##### Raw data
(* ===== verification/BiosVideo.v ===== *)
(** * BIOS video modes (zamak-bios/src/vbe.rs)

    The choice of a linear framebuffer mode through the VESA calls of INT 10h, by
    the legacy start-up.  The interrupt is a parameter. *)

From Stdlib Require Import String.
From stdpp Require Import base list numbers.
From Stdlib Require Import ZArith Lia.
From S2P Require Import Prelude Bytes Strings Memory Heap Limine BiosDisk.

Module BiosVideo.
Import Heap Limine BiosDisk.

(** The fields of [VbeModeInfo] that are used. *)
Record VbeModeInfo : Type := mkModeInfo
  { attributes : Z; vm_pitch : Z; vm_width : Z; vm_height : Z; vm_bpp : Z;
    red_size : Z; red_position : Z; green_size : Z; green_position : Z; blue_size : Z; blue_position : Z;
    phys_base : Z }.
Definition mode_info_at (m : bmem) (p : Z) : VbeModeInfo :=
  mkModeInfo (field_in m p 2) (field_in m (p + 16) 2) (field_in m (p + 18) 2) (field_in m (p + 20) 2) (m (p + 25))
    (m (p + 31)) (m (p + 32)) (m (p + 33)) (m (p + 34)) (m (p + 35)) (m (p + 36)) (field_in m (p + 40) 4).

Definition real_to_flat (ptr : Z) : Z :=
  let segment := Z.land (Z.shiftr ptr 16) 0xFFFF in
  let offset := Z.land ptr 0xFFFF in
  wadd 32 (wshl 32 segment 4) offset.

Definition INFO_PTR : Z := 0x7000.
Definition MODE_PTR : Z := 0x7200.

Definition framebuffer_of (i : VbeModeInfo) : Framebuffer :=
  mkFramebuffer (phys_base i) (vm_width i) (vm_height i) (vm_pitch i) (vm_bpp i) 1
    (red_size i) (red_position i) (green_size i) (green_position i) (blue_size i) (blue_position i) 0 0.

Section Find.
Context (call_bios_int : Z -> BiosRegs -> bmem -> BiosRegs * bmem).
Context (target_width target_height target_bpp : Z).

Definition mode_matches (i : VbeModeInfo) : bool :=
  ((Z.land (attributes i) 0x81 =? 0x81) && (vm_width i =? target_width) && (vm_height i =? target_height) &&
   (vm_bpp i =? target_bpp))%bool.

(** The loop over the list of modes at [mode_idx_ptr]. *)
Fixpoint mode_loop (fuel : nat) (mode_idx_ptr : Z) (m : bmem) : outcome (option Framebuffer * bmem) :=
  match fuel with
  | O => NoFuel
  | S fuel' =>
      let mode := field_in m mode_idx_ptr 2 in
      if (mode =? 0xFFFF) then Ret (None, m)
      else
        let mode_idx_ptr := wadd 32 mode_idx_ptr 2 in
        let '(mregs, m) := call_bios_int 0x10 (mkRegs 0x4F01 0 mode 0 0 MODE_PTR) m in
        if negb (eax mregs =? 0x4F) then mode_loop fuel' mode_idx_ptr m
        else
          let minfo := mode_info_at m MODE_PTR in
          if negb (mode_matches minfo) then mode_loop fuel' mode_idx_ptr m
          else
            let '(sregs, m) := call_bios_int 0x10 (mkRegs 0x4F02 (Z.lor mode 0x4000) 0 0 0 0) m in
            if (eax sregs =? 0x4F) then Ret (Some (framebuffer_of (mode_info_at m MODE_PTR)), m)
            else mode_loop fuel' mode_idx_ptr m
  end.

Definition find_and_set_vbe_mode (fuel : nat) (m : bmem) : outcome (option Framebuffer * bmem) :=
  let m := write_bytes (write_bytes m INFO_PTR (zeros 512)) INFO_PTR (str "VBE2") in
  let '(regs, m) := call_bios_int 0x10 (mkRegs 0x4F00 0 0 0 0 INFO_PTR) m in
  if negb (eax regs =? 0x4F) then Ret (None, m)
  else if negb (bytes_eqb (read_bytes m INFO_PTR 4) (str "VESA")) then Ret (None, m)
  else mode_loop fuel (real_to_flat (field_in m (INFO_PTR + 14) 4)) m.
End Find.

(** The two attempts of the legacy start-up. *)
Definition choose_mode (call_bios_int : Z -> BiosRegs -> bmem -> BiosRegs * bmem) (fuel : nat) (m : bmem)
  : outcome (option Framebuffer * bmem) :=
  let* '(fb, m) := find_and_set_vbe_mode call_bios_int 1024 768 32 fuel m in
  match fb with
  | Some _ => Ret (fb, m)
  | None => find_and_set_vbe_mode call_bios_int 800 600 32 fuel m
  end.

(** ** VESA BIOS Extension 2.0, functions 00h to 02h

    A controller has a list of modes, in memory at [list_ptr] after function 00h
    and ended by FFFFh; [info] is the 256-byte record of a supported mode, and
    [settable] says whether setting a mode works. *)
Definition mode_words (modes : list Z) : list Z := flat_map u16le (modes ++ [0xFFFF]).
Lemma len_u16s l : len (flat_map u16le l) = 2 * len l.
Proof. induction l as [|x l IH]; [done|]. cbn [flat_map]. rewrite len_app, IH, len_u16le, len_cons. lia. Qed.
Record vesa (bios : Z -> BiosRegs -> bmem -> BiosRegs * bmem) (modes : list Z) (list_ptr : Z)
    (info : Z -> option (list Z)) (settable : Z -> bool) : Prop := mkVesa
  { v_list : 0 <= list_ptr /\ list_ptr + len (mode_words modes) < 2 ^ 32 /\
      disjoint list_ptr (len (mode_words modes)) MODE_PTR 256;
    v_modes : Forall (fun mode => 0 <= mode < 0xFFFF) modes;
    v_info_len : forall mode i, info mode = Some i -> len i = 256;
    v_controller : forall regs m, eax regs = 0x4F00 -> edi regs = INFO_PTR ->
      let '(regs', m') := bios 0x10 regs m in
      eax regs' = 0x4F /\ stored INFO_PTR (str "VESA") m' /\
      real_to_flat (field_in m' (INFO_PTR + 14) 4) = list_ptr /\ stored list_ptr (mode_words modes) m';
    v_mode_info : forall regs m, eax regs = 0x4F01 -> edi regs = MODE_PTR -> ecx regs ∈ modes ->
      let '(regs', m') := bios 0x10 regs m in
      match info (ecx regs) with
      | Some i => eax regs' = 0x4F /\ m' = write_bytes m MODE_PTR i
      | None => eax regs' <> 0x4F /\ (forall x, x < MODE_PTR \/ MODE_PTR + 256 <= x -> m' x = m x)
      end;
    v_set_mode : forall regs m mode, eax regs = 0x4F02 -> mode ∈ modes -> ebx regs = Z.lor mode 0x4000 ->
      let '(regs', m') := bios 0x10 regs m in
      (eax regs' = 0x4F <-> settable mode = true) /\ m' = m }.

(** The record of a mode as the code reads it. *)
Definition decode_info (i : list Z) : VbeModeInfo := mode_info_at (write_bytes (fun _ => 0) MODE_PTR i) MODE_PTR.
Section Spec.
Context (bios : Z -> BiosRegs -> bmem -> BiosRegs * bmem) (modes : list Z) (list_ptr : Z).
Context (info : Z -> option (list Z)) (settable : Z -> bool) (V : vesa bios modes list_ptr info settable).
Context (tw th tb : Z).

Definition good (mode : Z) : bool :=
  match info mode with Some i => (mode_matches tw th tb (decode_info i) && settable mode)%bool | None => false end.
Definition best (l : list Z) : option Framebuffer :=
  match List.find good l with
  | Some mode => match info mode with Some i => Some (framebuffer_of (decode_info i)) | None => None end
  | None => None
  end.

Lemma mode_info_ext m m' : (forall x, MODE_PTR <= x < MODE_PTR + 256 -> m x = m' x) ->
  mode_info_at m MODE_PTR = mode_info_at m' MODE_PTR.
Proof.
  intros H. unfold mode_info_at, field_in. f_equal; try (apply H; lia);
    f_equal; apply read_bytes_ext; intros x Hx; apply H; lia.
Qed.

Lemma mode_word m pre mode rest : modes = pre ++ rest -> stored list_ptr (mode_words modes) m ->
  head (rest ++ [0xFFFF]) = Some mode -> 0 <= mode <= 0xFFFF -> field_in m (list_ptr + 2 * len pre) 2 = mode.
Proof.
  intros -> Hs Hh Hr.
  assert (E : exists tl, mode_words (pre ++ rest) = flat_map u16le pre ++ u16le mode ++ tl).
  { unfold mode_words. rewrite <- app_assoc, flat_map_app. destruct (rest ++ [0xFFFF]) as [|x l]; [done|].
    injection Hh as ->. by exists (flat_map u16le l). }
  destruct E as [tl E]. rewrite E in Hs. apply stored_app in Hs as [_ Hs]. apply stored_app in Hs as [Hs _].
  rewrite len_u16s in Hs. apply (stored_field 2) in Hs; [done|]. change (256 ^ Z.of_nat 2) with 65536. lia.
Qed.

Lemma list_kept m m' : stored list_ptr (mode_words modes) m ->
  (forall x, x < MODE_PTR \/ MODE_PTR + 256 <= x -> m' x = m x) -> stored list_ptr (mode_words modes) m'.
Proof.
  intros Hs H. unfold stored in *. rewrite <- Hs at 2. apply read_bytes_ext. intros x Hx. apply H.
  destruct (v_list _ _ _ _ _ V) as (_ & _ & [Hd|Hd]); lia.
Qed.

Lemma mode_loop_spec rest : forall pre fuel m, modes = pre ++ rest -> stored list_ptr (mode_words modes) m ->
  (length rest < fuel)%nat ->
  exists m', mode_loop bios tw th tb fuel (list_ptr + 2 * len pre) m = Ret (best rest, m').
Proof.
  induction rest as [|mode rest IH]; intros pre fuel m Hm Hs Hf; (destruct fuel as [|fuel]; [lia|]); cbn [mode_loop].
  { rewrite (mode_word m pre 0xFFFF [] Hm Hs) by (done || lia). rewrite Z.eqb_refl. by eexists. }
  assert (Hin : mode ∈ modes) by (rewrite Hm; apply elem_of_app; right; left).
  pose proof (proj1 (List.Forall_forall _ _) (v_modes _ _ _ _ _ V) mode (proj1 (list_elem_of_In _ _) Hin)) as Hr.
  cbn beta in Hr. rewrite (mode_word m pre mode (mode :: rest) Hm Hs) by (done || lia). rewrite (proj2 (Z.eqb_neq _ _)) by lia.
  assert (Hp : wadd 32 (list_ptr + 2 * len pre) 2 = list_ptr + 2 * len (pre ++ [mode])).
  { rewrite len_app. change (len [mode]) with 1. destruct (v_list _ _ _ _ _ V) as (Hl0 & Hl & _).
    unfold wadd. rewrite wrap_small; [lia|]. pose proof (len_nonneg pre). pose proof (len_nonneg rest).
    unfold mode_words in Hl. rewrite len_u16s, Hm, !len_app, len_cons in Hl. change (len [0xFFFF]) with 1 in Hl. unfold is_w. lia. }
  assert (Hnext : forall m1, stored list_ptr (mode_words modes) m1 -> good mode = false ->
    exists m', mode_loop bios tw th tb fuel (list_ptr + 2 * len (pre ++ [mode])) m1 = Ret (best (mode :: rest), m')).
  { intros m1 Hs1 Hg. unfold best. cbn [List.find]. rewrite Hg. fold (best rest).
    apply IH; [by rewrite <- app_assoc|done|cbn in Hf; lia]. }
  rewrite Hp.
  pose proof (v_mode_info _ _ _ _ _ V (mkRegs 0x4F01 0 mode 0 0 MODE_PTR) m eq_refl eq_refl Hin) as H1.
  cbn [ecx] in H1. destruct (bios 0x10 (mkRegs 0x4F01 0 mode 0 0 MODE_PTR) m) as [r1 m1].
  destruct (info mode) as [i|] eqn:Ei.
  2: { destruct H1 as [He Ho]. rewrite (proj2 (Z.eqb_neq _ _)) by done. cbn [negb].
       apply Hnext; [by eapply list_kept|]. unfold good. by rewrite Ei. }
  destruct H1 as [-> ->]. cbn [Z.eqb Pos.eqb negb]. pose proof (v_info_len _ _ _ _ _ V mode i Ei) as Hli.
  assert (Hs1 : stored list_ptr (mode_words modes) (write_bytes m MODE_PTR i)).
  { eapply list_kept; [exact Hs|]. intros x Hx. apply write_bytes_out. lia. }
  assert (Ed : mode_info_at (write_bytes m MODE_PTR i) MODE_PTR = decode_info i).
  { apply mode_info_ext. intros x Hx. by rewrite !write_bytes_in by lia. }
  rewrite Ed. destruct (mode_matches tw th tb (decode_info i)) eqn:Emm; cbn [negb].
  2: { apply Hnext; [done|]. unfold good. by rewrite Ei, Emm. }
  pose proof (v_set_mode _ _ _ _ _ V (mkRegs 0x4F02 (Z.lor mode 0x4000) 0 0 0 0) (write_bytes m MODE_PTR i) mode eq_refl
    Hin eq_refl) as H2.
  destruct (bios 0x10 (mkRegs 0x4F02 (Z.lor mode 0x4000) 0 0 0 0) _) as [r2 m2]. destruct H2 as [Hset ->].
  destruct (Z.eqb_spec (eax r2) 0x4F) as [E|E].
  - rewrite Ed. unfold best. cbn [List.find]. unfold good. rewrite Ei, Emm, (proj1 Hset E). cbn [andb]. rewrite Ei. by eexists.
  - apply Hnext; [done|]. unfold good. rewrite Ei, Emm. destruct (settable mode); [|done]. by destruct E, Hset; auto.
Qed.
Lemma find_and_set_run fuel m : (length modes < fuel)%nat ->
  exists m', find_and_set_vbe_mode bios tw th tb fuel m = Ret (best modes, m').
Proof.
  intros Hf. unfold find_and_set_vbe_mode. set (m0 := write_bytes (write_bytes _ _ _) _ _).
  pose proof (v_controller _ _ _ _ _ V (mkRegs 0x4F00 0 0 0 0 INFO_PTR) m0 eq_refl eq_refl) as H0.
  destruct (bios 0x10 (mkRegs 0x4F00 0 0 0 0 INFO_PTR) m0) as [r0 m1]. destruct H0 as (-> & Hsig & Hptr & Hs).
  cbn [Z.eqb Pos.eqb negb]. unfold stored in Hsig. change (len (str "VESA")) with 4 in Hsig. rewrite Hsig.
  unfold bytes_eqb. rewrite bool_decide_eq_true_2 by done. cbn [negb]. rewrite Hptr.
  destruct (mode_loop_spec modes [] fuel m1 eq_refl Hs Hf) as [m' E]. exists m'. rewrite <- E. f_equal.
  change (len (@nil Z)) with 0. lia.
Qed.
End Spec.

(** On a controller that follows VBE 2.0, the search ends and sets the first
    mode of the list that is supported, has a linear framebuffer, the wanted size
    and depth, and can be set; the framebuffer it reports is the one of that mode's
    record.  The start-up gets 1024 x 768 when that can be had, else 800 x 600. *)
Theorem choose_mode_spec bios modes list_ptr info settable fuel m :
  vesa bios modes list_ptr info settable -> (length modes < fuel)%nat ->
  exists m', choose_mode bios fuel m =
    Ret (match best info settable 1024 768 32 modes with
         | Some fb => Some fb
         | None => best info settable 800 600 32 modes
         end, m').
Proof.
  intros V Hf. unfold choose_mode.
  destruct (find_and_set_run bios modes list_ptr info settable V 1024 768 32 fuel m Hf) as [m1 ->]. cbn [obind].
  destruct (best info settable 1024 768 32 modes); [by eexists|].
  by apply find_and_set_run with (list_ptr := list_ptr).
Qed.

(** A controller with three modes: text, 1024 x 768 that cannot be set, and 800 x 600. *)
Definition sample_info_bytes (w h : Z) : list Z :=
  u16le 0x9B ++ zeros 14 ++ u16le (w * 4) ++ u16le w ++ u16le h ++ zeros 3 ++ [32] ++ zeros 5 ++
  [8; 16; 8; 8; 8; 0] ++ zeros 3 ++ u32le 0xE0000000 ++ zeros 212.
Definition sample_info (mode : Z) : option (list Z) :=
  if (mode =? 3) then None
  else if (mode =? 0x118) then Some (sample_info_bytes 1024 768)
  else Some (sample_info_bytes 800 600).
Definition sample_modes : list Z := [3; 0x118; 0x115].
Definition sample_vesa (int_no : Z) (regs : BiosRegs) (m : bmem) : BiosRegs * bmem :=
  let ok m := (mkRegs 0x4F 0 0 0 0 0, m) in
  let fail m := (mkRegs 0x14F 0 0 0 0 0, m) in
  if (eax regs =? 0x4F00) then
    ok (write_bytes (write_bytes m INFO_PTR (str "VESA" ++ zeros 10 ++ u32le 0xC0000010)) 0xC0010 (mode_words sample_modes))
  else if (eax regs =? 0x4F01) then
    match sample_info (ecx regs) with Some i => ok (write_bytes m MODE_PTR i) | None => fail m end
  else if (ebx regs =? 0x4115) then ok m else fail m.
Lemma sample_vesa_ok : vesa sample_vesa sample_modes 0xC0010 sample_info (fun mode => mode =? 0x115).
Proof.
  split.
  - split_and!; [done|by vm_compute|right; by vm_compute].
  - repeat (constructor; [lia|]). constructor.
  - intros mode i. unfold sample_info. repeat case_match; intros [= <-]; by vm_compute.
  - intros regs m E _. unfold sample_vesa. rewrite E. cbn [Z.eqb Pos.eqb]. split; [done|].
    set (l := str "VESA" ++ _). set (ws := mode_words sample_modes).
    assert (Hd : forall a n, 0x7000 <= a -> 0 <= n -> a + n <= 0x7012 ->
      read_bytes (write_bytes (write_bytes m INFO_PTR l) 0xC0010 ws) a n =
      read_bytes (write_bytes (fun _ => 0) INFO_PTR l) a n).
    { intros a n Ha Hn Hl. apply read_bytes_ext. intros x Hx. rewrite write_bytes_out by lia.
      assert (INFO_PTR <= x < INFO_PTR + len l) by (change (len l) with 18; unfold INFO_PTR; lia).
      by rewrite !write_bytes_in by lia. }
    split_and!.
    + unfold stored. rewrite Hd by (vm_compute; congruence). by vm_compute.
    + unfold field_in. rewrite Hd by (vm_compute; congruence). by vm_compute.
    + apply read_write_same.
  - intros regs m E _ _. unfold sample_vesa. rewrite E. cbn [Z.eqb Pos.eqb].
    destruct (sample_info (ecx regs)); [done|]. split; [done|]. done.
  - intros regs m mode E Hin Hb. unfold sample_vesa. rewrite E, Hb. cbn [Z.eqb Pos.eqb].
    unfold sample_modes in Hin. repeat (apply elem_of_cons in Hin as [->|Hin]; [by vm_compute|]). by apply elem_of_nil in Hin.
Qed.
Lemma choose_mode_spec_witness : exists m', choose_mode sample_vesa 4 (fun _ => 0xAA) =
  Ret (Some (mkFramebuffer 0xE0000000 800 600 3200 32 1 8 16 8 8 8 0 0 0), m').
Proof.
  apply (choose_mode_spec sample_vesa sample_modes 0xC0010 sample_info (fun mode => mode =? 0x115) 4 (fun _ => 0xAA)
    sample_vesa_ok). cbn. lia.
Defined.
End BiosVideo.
##########
Exercise prompt →
Read the data above and pull out each line that holds the string "induction".

Expected output →
Proof. induction l as [|x l IH]; [done|]. cbn [flat_map]. rewrite len_app, IH, len_u16le, len_cons. lia. Qed.
  induction rest as [|mode rest IH]; intros pre fuel m Hm Hs Hf; (destruct fuel as [|fuel]; [lia|]); cbn [mode_loop].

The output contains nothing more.